日本でも同様のニーズがあるものの、未上場株の取引環境は整っていません。多くのスタートアップにとって、セカンダリー取引における手続きの煩雑さは大きな負担となっています。
新たな流動性提供の取り組み
スマートラウンドは、今回の資本提携を通じて、未上場スタートアップの株式取引を効率化するためのプラットフォームを共同開発することを目指しています。出資元であるみずほフィナンシャルグループは、資本市場の誤解を正すため、新たなセカンダリー取引の形を模索しています。特に、日本のスタートアップが抱える流動性の問題を解決することが急務であると認識しています。
このプラットフォームは、スマートラウンドがすでに提供している「smartround」と連携することで、取引に伴う各種手続きを簡素化し、企業や投資家にとって利便性の高いソリューションを提供します。これにより、スタートアップは自社の株式を流通させながら資金調達を行うことが可能になります。
各社の意見と期待
出資した各社からは、スタートアップを支える重要性についてのコメントが寄せられています。

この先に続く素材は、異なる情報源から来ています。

(* ===== verification/Recovery.v ===== *)
(** * Recovery from the loss of everything in flight

    DuplexCompletes.v completes the transfer with segments that were sent at any
    time.  Here everything sent up to some moment is lost for good: data,
    acknowledgments, SYNs and FINs.  The timers of libsponge/tcp_sender.cc then
    run out, the oldest outstanding segment is sent again, and from these
    retransmissions and what they provoke alone the transfer is completed, as
    long as both ends may still retransmit once.

    The step of the proof is one retransmission: it arrives, the answer
    acknowledges it, and the retransmission count is back to zero. *)

From Stdlib Require Import ZArith Lia.
From S2P Require Import Prelude WrappingIntegers Ring ByteStream UnAssembleBuffer StreamReassembler Buffer Parser TCPHeader TCPSegment TCPReceiver TCPSender Transfer TCPState TCPConnection ConnectionStatus Duplex Resets GivingUp ReliableLink DuplexCompletes.

(** ** Steps that do without the past *)

(** Only what was sent after the first [nx] segments of the left end and the
    first [ny] of the right end still arrives, time passes and the owners read. *)
Inductive fresh_step (nx ny : nat) : endpoint * endpoint -> endpoint * endpoint -> Prop :=
  | fresh_left x x' y : event (drop ny (sent y)) x x' -> fresh_step nx ny (x, y) (x', y)
  | fresh_right x y y' : event (drop nx (sent x)) y y' -> fresh_step nx ny (x, y) (x, y').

みずほフィナンシャルグループの椎野武雄氏は、スマートラウンドのミッションに共鳴し、スタートアップへの支援を通じた成長の促進に挑む決意を表明しました。三菱UFJモルガン・スタンレー証券の桑原昌宏氏は、未上場株式の流通市場を整えることが成功に必要だと強調しました。また、野村ホールディングスの神作秀和氏は、スタートアップ育成が国家戦略の一環として重要視される中で、スマートラウンドの新しいプラットフォームに関与できることを喜んでいます。
スマートラウンドのビジョン
スマートラウンドの代表、砂川大氏はスタートアップが社会課題を解決する重要なプレイヤーであることを強調し、より多くのスタートアップが育つ環境作りの必要性を説いています。データ共有プラットフォーム「smartround」を活用し、企業の資本政策や株主総会などを効率化することで、取引に伴う負担を軽減することを目指しています。
まとめ
このように、スマートラウンドと大手金融機関の協力によって、日本の未上場スタートアップが抱える課題に新たな光が当たりました。今後、スタートアップの可能性が最大限に引き出される社会の実現が期待されます。これにより、経済成長と新しい価値創造に向けた道が開かれることでしょう。